A partir de ese elemento, la novela se transforma en algo que definitivamente no esperamos, una suerte de thriller romántico* que juega con los bordes de las ciencias, y en las que el principal objeto de sobresalto y expectativa pasa por una serie de afanosas investigaciones genealógicas. El resultado es, como no podía ser de otra manera, político, pero cortado a la medida del joven septuagenario Dorfman, cuya vocación (como dijo el propio Ariel) es la paz antes que la guerra: la llave para resolver la intriga internacional y biopolítica alrededor del fantástico cuerpo de Roy es la inclinación a la mutua comprensión y la hospitalidad entre los humanos, incluso cuando las disculpas se demoran más de cinco siglos (e incluso a pesar de que nos perseguimos para hacernos todo tipo de mal, como dijo Spinetta, aun a pesar de las mejores intenciones).
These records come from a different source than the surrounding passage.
Lemma reply_all_spec fuel s a mp l :
  msg_repr s a → answering mp l a → (length l < fuel)%nat →
  wp (reply_all fuel mp)
    (λ _ s', let a' := foldl (λ a m, reply_to m (set_queue_of mp tail a)) a l in
             msg_repr s' a' ∧ answering mp [] a' ∧ a_order a' = a_order a) s.
Proof.
  revert s a l. induction fuel as [|fuel IH]; intros s a l Ha (nm & Hmp & Hnd & Hall) Hlen; [lia|].
  cbn [reply_all]. rewrite wp_bind. eapply wp_mono; [by eapply get_spec|]. intros v s1 [-> Hs1].
  destruct l as [|m l].
  - simpl. wps. split; [|by split; [exists nm|]]. replace a with (set_queue_of mp tail a); [done|]. destruct a. unfold set_queue_of. simpl in *.
    f_equal. apply alter_id. intros [nx lx] Hx. by simplify_eq.
  - rewrite head_or_cons. apply Forall_cons in Hall as [(Hnn & Hcan & Hne) Hall].
    rewrite is_null_false by done. rewrite wp_bind.
    eapply wp_mono; [apply (reply_spec _ (set_queue_of mp tail a) m Hs1 Hnn)|].
    + by apply can_reply_queue_of.
    + by eapply idle_after_get.
    + intros b s2 [_ Hs2]. apply NoDup_cons in Hnd as [_ Hnd]. simpl.
      destruct (reply_to_reply (set_queue_of mp tail a) m) as [Hrep Hord].
      eapply wp_mono; [apply (IH s2 _ l Hs2); [|simpl in Hlen; lia]|].
      2: { intros _ s3 (? & ? & Ho). split_and!; [done..|]. by rewrite Ho, Hord. }
      exists nm. split.
      { rewrite reply_to_other by done. rewrite lookup_queue_of, decide_True, Hmp by done. done. }
      split; [done|]. eapply Forall_impl; [done|]. intros x (? & Hcx & Hx). simpl.
      rewrite can_reply_reply_to, can_reply_queue_of. split; [done|]. split; [done|].
      by rewrite Hrep.
Qed.

Definition drop_port (mp : N) (a : ports) : ports :=
  Ports (delete mp (a_ports a)) (filter (.≠ mp) (a_order a)) (a_reply a) (a_next a).

Lemma filter_ne_mid (l1 l2 : list N) x :
  NoDup (l1 ++ x :: l2) → filter (.≠ x) (l1 ++ x :: l2) = l1 ++ l2.
Proof.
  intros Hnd. apply NoDup_app in Hnd as (_ & H1 & H2). apply NoDup_cons in H2 as [H2 _].
  assert (∀ l : list N, x ∉ l → filter (.≠ x) l = l) as Hf.
  { induction l as [|y l IH]; intros Hx; [done|]. apply not_elem_of_cons in Hx as [? ?].
    rewrite filter_cons, decide_True by done. by rewrite IH. }
  rewrite filter_app, filter_cons, decide_False by (intros Hx; by apply Hx). rewrite !Hf; [done|done|].
  intros Hx. apply (H1 x Hx). left.
Qed.

Lemma drop_port_spec s a mp :
  msg_repr s a → answering mp [] a →
  wp (on_msgport_ring (Ring.pth_ring_delete mp) ;; free msgports set_msgports mp ;; modify (set_rnodes (delete mp)))
    (λ _ s', msg_repr s' (drop_port mp a)) s.
Proof.
  intros Ha (nm & Hmp & _). destruct (mr_port _ _ Ha mp nm [] Hmp) as (Hin & _ & p & Hp & _).
  pose proof (mr_ring _ _ Ha) as Hring. pose proof Hring as (_ & _ & Hcyc). pose proof (cyc_NoDup _ _ Hcyc) as Hnd.
  pose proof Hp as [Hnn _]%load_Some. apply list_elem_of_split in Hin as (l1 & l2 & Ho). rewrite Ho in Hring, Hnd.
  rewrite wp_bind. eapply wp_onr; [done|].
  eapply wp_mono; [by apply Ring.pth_ring_delete_spec, rrepr_ring|].
  intros _ [h' o e] [(r' & Ho' & Hr') (Hf & Hd & _)]. simpl in Ho', Hr', Hf, Hd. subst o.
  unfold free. rewrite is_null_false by done. rewrite !wp_bind, (wp_ld _ _ _ _ _ p) by exact Hp. wps.
  assert (∀ x : N, x ∈ a_order a ↔ x ∈ l1 ++ l2 ∨ x = mp) as Hord by (intros x; rewrite Ho; set_solver).
  pose proof (filter_ne_mid l1 l2 mp Hnd) as Hfil. rewrite <- Ho in Hfil.
  apply NoDup_app in Hnd as (_ & Hmp1 & [Hmp2 _]%NoDup_cons).
  assert (mp ∉ l1 ++ l2) as Hmpn by (intros [Hx|Hx]%elem_of_app; [by apply (Hmp1 _ Hx); left|done]).
  assert (∀ x nx lx, a_ports a !! x = Some (nx, lx) → ∀ m, m ∈ lx → m ∉ a_order a) as Hsep.
  { intros x nx lx Hx m Hm. destruct (mr_port _ _ Ha x nx lx Hx) as (_ & Hreg & _).
    destruct (Hreg m Hm) as [r Hr]. by apply (mr_reply _ _ Ha) in Hr as [? _]. }
  split; simpl; rewrite ?Hfil.
  - eapply rrepr_frame; [exact Hr'|]. intros z Hz. rewrite lookup_delete_ne; [done|]. by intros ->.
  - intros x nx lx [Hne Hx]%lookup_delete_Some. destruct (mr_port _ _ Ha x nx lx Hx) as (Hxo & ? & p' & Hp' & <- & Hrx).
    apply Hord in Hxo as [Hxo|]; [|by subst]. split; [done|]. split; [done|].
    exists p'. apply load_Some in Hp' as [? Hp']. split; [apply load_Some; by rewrite lookup_delete_ne|].
    split; [done|]. eapply rrepr_frame; [done|]. intros z Hz. pose proof (Hsep _ _ _ Hx z Hz) as Hzo.
    rewrite Hord in Hzo. rewrite lookup_delete_ne by naive_solver. apply Hf. naive_solver.
  - intros x Hx. rewrite lookup_delete_ne by (by intros ->). apply (mr_order _ _ Ha), Hord. by left.
  - intros x y nx ny lx ly Hne [_ Hx]%lookup_delete_Some [_ Hy]%lookup_delete_Some. by apply (mr_disj _ _ Ha x y nx ny).
  - intros m r Hm. destruct (mr_reply _ _ Ha m r Hm) as (Hmo & [n Hn] & ?). rewrite Hord in Hmo.
    split; [naive_solver|]. split; [|done]. apply load_Some in Hn as [? Hn]. exists n. apply load_Some. split; [done|].
    rewrite lookup_delete_ne by naive_solver. rewrite Hf by naive_solver. done.
  - destruct (mr_brk _ _ Ha) as (? & ? & Hb). split_and!; [done..|]. intros z. rewrite dom_delete, Hd. set_solver.
Qed.

Lemma messages_bound s a mp nm l :
  msg_repr s a → a_ports a !! mp = Some (nm, l) → (length l ≤ size (messages s))%nat.
Proof.
  intros Ha Hmp. destruct (mr_port _ _ Ha mp nm l Hmp) as (_ & Hreg & p & _ & _ & (_ & _ & Hc)).
  rewrite <- size_dom, <- (size_list_to_set (C := gset N) l (cyc_NoDup _ _ Hc)).
  apply subseteq_size. intros m [r Hr]%elem_of_list_to_set%Hreg.
  destruct (mr_reply _ _ Ha m r Hr) as (_ & _ & x & [_ Hx]%load_Some & _). apply elem_of_dom. by eexists.
Qed.

Definition destroyed (mp : N) (l : list N) (a : ports) : ports :=
  drop_port mp (foldl (λ a m, reply_to m (set_queue_of mp tail a)) a l).

Lemma destroy_spec s a mp l :
  msg_repr s a → answering mp l a →
  wp (pth_msgport_destroy mp) (λ _ s', msg_repr s' (destroyed mp l a)) s.
Proof.
  intros Ha Hans. pose proof Hans as (nm & Hmp & _). destruct (mr_port _ _ Ha mp nm l Hmp) as (_ & _ & p & Hp & _).
  pose proof Hp as [Hnn _]%load_Some. unfold pth_msgport_destroy. rewrite is_null_false by done. rewrite wp_bind.
  pose proof (messages_bound _ _ _ _ _ Ha Hmp).
  pose proof (reply_all_spec (S (size (messages s))) s a mp l Ha Hans ltac:(lia)) as Hw.
  apply wp_run in Hw as ([] & s1 & Hrun & Hs1 & Hans1 & _). unfold wp at 1. rewrite Hrun.
  by apply drop_port_spec.
Qed.

(** *** Counting and finding *)
Lemma onr_read {A} get upd (m : M Ring.rstate A) s r v :
  get s = Some r → upd (λ _, r) s = s →
  wp m (λ v' rs, v' = v ∧ rs = Ring.RState (rnodes s) (Some r) (errno s))
    (Ring.RState (rnodes s) (Some r) (errno s)) →
  onr get upd m s = Some (v, s).
Proof.
  intros Hg Hu Hm. unfold onr. rewrite Hg. simpl.
  apply wp_run in Hm as (v' & rs & Hrun & -> & ->). rewrite Hrun. simpl.
  assert (set_rnodes (λ _, rnodes s) (set_errno (λ _, errno s) s) = s) as -> by (by destruct s).
  by rewrite Hu.
Qed.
La tensión entre la densa trama de vejaciones, la respuesta optimista del relato y la fluidez y vértigo de su desarrollo hacen de Apariciones un libro de un equilibro extraño, que es difícil dejar de leer hasta el final, a pesar de sus generosas 360 páginas.

Nos vemos en la próxima,

Flavio Lo Presti

 

*Thriller romántico: si hay algo notable en Apariciones es la relación hiperromántica entre el protagonista y su novia eterna, Camilla Wood, quien deviene su esposa después de un período en el que el narrador y protagonista se condena a un ostracismo absoluto. Camila es investigadora en ciencias y abandona los estudios sobre el cáncer para dedicarse a los mecanismos genéticos de preservación de las imágenes, procurando ayudar a un novio con el que se besó a los catorce años y dejó de ver por otros siete, pero al que conoció a través de una fantástica sincronización de brazadas en pruebas juveniles de natación. Para gentes como yo, de vida inconstante y sinuosa, parece parte del mundo fantástico de la novela,  y aunque en efecto hay algo en el género que demanda el romance, no me sorprende enterarme de que Dorfman conoce a su esposa Angélica Malinarich desde la década del 50, y además de que le dedica esta novela, como todas las otras.